▸ **WHAT IS NEEDED**:
Look over the material for the string "SocketAdapter". Copy every line where it turns up.

□ □ □

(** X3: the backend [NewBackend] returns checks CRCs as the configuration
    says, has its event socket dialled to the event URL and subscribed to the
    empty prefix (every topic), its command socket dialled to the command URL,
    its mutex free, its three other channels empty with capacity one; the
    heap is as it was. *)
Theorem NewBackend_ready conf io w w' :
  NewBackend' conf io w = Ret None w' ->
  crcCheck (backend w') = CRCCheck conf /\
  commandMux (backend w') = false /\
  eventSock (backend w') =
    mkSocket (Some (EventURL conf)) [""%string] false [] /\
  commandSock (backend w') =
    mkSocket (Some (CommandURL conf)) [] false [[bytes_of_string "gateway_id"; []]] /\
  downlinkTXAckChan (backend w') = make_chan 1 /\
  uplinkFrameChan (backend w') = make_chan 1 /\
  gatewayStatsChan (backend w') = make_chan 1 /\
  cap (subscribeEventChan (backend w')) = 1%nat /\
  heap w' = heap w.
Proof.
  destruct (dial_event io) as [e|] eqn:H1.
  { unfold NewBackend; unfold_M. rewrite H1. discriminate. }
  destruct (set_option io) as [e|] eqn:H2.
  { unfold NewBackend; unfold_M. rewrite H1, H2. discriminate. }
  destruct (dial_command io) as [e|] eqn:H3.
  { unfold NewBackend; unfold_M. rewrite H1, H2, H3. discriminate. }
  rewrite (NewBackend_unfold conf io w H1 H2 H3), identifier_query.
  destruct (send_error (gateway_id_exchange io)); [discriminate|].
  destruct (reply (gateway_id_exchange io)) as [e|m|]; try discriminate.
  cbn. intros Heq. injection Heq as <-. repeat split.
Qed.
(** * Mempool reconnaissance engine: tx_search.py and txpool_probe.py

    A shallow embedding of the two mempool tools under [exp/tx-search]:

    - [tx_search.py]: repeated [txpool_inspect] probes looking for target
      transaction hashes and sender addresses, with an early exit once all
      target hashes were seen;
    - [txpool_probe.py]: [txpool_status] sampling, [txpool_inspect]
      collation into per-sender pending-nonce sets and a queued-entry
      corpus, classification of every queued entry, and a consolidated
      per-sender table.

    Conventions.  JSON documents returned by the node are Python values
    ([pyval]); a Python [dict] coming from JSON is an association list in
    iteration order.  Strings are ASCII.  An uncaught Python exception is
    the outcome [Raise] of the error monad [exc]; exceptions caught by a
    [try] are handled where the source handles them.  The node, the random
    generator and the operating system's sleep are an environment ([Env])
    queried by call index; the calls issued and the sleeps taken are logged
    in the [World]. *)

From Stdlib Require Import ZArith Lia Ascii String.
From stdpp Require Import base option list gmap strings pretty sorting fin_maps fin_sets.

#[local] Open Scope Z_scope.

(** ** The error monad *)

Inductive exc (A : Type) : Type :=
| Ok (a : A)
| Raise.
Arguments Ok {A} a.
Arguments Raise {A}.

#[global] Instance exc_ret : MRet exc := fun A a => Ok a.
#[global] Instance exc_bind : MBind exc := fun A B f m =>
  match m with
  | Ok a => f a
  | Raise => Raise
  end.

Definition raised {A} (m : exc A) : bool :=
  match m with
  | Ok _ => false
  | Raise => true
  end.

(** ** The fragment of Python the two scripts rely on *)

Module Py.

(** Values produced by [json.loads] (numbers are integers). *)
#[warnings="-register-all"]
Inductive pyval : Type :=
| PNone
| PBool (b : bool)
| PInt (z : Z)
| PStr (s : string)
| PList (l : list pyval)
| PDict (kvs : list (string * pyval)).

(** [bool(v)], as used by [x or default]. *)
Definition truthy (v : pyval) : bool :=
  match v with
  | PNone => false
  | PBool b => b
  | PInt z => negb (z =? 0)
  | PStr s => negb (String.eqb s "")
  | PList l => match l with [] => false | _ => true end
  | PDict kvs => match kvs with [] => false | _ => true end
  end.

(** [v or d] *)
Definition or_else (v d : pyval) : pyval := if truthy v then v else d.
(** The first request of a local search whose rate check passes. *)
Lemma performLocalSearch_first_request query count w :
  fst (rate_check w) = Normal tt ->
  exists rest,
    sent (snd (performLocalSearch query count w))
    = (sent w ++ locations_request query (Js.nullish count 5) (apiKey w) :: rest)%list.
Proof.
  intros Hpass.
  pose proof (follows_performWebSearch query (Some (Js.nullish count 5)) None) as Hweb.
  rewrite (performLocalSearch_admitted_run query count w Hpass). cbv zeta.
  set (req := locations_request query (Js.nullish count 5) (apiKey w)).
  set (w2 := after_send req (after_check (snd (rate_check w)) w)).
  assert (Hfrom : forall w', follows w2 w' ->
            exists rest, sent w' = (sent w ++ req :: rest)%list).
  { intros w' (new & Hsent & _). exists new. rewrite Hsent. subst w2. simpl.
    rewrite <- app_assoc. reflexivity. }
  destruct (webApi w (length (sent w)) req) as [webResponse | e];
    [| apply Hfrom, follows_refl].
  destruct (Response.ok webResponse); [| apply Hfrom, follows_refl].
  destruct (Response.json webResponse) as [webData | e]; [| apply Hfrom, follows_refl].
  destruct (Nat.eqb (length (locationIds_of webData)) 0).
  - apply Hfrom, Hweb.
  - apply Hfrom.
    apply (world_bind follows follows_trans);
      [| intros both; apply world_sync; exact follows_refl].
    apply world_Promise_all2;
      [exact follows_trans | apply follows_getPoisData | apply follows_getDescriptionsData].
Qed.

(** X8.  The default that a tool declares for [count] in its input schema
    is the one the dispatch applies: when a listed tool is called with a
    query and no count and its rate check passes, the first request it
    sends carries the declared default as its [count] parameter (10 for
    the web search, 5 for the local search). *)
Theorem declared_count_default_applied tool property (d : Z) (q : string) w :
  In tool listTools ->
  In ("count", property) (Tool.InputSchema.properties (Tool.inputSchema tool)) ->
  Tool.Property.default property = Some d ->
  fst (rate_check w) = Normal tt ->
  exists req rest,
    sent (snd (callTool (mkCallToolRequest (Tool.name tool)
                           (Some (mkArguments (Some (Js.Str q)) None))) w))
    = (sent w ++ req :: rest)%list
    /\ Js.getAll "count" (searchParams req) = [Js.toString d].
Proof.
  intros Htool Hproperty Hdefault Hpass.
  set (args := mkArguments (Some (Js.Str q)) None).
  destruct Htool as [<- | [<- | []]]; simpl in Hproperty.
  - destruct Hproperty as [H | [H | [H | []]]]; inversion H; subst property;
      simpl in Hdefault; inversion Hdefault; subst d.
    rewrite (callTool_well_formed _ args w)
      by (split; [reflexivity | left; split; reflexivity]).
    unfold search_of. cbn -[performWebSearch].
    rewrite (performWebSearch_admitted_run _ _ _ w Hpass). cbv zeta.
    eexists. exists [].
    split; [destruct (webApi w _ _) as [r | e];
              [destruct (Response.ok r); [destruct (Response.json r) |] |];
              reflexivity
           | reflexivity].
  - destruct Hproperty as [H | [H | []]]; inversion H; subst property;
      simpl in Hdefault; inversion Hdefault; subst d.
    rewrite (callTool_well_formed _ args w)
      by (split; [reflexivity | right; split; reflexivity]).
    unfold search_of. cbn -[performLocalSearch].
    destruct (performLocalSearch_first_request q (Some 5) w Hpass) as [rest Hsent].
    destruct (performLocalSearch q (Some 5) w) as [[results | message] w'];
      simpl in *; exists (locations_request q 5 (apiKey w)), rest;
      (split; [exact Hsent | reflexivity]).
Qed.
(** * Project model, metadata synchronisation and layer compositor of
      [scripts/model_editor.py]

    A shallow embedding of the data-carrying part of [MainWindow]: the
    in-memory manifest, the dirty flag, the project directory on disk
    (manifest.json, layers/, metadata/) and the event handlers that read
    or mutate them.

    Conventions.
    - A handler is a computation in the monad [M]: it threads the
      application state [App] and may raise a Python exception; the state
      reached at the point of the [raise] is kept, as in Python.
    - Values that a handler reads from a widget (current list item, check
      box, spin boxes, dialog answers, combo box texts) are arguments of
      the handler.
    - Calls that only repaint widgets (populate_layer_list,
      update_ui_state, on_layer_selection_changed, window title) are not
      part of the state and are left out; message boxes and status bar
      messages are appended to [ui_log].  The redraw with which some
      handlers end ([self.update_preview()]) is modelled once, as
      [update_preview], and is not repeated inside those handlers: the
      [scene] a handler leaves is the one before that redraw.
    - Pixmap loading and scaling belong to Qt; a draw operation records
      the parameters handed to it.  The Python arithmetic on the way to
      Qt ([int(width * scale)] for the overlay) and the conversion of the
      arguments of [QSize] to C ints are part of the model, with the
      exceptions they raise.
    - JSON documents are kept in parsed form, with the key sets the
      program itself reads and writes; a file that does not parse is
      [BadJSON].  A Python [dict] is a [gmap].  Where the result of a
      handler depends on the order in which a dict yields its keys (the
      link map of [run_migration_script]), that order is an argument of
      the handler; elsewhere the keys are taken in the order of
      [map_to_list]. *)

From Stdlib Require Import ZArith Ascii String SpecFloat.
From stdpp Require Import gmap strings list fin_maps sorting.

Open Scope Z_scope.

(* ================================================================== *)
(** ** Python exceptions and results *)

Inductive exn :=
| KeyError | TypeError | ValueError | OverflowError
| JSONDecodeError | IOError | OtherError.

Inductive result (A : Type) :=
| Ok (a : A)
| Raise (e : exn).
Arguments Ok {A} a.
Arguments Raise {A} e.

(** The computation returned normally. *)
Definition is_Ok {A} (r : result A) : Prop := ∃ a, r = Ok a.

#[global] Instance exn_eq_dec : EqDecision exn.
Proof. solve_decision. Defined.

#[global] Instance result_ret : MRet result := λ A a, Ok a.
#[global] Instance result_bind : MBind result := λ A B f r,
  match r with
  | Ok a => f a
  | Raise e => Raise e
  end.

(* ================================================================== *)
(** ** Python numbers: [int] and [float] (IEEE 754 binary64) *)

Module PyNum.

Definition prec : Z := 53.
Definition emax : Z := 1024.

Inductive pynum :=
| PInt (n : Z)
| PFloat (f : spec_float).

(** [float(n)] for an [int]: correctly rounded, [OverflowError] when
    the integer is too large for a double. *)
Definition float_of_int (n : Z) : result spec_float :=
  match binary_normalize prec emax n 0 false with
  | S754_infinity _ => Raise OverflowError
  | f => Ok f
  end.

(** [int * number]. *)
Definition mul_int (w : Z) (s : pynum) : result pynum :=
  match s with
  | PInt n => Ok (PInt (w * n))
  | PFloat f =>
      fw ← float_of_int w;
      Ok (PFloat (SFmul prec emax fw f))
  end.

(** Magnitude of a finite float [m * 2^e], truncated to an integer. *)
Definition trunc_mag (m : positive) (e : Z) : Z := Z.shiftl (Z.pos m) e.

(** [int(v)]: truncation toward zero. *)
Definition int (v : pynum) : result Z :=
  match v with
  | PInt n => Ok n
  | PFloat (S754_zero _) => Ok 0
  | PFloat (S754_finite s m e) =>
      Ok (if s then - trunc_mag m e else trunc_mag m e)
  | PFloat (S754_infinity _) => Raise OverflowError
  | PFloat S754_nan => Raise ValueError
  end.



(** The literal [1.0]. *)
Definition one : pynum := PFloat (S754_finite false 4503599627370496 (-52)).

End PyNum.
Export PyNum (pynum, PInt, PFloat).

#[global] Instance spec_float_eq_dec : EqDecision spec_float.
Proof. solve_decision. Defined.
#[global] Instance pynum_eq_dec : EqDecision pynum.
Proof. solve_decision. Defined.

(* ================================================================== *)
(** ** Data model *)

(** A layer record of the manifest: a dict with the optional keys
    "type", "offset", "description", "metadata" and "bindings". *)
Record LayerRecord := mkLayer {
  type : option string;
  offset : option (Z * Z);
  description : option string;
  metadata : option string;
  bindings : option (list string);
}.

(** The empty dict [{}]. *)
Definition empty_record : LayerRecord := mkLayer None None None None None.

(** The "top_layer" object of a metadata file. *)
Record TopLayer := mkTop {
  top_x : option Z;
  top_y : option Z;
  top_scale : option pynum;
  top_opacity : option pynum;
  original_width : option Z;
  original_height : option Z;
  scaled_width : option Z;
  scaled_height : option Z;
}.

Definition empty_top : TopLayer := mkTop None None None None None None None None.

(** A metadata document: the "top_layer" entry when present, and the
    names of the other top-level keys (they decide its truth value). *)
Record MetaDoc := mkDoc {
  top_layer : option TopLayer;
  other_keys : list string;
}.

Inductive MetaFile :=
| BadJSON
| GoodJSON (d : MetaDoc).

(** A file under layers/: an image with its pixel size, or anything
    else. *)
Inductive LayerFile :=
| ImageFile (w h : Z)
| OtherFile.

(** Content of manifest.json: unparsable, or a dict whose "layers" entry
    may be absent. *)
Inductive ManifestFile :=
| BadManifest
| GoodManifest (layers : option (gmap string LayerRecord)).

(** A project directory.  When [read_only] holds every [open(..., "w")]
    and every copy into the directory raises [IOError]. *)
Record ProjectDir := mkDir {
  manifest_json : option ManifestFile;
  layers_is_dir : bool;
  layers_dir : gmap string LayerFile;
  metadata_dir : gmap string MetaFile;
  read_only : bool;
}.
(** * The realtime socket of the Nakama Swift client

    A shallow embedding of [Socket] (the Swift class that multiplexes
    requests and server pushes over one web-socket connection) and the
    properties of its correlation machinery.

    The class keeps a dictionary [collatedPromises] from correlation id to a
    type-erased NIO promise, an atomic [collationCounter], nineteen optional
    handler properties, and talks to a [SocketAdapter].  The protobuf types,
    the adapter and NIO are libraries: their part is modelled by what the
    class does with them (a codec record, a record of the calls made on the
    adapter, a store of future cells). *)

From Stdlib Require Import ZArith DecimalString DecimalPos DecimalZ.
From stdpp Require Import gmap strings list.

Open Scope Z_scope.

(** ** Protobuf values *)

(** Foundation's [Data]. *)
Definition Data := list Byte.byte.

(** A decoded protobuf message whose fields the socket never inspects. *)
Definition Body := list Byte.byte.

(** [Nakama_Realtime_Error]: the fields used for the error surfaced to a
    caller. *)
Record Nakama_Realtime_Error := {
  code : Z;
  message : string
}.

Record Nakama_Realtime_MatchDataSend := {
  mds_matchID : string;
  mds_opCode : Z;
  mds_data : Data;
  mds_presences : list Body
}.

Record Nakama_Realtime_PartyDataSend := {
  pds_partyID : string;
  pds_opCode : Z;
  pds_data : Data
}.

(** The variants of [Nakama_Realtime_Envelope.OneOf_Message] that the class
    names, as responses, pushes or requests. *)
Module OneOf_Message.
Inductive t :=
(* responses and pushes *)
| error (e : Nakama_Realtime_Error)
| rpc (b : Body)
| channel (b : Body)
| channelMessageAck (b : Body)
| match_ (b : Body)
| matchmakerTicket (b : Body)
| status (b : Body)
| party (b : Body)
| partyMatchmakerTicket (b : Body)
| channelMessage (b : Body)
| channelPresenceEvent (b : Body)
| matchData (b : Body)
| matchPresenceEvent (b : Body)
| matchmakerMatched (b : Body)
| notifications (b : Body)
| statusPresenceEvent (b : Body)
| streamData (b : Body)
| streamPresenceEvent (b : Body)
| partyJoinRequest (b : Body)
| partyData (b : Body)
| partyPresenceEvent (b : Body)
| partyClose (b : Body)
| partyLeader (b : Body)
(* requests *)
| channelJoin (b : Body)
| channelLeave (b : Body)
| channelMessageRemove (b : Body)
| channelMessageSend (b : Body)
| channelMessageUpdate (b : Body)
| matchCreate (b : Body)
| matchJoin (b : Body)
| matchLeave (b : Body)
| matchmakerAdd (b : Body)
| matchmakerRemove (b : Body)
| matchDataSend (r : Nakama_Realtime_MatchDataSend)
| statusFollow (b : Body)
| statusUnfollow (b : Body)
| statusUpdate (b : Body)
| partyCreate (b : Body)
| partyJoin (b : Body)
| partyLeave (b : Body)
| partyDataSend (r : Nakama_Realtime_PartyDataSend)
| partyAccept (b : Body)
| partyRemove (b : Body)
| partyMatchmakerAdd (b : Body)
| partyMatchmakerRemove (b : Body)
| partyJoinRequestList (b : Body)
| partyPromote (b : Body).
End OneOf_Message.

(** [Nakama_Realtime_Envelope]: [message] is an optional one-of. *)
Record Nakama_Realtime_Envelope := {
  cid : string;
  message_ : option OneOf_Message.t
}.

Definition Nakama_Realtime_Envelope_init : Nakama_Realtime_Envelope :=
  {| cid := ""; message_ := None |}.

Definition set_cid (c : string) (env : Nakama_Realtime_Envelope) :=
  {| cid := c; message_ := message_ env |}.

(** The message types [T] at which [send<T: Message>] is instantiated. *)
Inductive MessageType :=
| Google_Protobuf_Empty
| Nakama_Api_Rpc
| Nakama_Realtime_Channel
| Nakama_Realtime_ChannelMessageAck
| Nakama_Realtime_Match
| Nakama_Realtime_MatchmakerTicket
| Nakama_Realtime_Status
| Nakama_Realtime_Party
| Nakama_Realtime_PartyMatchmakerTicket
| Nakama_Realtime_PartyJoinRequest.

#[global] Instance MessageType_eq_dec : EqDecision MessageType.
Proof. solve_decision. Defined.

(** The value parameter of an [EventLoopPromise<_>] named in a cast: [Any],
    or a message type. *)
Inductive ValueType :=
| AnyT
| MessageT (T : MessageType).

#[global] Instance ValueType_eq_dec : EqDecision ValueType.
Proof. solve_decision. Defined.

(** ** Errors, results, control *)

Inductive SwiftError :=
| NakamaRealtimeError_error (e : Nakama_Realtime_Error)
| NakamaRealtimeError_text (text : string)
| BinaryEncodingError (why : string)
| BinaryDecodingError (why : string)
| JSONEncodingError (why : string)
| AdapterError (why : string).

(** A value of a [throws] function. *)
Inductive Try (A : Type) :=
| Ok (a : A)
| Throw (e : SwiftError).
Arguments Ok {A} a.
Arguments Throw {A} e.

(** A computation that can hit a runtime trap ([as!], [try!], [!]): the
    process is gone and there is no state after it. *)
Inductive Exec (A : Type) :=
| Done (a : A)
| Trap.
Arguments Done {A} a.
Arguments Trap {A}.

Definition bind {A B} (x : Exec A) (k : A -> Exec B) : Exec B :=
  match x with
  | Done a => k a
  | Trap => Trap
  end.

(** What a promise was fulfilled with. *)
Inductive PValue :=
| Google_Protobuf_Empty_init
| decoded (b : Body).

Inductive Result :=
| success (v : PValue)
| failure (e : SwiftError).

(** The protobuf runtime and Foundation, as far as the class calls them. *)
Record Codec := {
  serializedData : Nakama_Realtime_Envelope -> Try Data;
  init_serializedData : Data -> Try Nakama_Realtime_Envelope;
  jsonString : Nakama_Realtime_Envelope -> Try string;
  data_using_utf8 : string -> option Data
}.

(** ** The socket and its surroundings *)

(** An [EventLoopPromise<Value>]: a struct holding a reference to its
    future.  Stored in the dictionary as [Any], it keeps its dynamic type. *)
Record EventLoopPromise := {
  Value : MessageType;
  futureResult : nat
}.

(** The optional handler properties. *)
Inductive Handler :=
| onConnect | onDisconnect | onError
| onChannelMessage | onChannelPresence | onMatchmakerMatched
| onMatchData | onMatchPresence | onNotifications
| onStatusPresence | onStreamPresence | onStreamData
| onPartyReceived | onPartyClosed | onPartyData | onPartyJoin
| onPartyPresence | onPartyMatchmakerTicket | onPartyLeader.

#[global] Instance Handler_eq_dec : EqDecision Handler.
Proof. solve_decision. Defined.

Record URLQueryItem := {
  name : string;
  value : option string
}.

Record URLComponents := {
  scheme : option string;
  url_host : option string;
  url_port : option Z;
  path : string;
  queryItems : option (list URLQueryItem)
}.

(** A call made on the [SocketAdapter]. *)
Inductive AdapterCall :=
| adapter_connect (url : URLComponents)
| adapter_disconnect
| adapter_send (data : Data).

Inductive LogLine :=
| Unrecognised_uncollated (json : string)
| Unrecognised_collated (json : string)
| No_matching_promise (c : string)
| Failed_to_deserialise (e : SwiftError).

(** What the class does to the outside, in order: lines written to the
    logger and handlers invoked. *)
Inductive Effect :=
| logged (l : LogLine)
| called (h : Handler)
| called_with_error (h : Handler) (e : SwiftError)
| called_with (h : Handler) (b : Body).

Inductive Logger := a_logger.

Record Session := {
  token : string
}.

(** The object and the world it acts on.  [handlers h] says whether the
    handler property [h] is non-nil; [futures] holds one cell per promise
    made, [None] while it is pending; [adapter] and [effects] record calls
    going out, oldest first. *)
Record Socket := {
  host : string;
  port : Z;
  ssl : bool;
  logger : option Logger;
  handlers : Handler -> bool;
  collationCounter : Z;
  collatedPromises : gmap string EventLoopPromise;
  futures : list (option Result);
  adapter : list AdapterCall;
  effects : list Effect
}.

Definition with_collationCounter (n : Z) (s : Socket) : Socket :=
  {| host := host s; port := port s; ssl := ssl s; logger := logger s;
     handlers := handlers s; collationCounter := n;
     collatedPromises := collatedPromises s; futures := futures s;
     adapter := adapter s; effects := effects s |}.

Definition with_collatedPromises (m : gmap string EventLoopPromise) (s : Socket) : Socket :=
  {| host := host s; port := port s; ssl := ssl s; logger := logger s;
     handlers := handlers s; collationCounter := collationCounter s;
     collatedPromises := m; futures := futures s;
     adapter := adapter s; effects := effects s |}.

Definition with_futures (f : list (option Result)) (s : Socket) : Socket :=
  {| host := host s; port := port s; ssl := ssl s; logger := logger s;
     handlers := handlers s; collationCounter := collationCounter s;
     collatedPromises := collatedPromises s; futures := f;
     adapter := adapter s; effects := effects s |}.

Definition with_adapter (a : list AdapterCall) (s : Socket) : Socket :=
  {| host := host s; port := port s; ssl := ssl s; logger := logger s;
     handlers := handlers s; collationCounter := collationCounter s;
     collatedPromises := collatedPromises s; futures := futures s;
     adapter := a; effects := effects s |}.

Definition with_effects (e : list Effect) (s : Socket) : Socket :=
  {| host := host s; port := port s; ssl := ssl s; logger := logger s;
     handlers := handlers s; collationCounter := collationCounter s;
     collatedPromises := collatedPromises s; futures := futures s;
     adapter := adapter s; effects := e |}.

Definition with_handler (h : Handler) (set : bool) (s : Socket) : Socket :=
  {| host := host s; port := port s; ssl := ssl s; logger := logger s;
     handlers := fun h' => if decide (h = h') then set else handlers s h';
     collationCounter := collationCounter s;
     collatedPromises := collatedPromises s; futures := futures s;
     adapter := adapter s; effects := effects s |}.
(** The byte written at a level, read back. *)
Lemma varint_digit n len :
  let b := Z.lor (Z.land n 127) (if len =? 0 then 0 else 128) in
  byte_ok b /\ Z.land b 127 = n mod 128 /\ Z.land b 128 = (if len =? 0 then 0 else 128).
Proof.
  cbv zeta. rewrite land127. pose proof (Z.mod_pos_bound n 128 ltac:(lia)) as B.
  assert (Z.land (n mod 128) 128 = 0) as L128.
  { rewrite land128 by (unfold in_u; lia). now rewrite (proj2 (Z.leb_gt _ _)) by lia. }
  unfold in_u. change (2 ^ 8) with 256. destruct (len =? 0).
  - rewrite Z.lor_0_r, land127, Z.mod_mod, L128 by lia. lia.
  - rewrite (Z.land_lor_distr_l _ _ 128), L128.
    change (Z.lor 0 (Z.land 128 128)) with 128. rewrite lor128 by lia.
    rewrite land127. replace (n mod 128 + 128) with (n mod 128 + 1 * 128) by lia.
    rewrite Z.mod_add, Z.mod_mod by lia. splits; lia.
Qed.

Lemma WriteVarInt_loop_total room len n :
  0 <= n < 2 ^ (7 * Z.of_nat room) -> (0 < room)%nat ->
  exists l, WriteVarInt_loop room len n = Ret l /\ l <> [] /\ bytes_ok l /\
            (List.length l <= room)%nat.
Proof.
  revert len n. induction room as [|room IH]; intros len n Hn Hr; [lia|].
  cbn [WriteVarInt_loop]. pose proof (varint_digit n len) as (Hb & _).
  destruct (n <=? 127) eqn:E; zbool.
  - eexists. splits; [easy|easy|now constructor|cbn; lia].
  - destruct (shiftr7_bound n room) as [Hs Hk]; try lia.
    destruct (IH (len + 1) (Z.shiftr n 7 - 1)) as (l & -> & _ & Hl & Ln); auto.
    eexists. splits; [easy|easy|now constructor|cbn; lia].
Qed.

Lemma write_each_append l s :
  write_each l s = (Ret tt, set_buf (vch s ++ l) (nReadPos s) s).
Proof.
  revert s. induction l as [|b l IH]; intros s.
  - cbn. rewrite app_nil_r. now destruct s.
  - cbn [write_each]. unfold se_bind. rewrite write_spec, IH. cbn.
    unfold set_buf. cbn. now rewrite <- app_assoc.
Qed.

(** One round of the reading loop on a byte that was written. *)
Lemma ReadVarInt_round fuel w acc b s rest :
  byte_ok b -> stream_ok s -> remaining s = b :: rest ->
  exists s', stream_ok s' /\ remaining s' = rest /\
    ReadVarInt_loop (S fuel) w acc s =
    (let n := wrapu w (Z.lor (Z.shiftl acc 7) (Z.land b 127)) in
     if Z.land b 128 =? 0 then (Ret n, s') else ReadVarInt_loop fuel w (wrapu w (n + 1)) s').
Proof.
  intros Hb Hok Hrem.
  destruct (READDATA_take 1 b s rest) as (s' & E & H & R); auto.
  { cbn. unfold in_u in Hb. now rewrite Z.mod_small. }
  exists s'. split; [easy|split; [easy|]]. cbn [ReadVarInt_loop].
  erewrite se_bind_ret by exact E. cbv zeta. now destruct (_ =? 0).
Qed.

□ □ □

▸ **RESPONSE**:
    handler properties, and talks to a [SocketAdapter].  The protobuf types,
(** A call made on the [SocketAdapter]. *)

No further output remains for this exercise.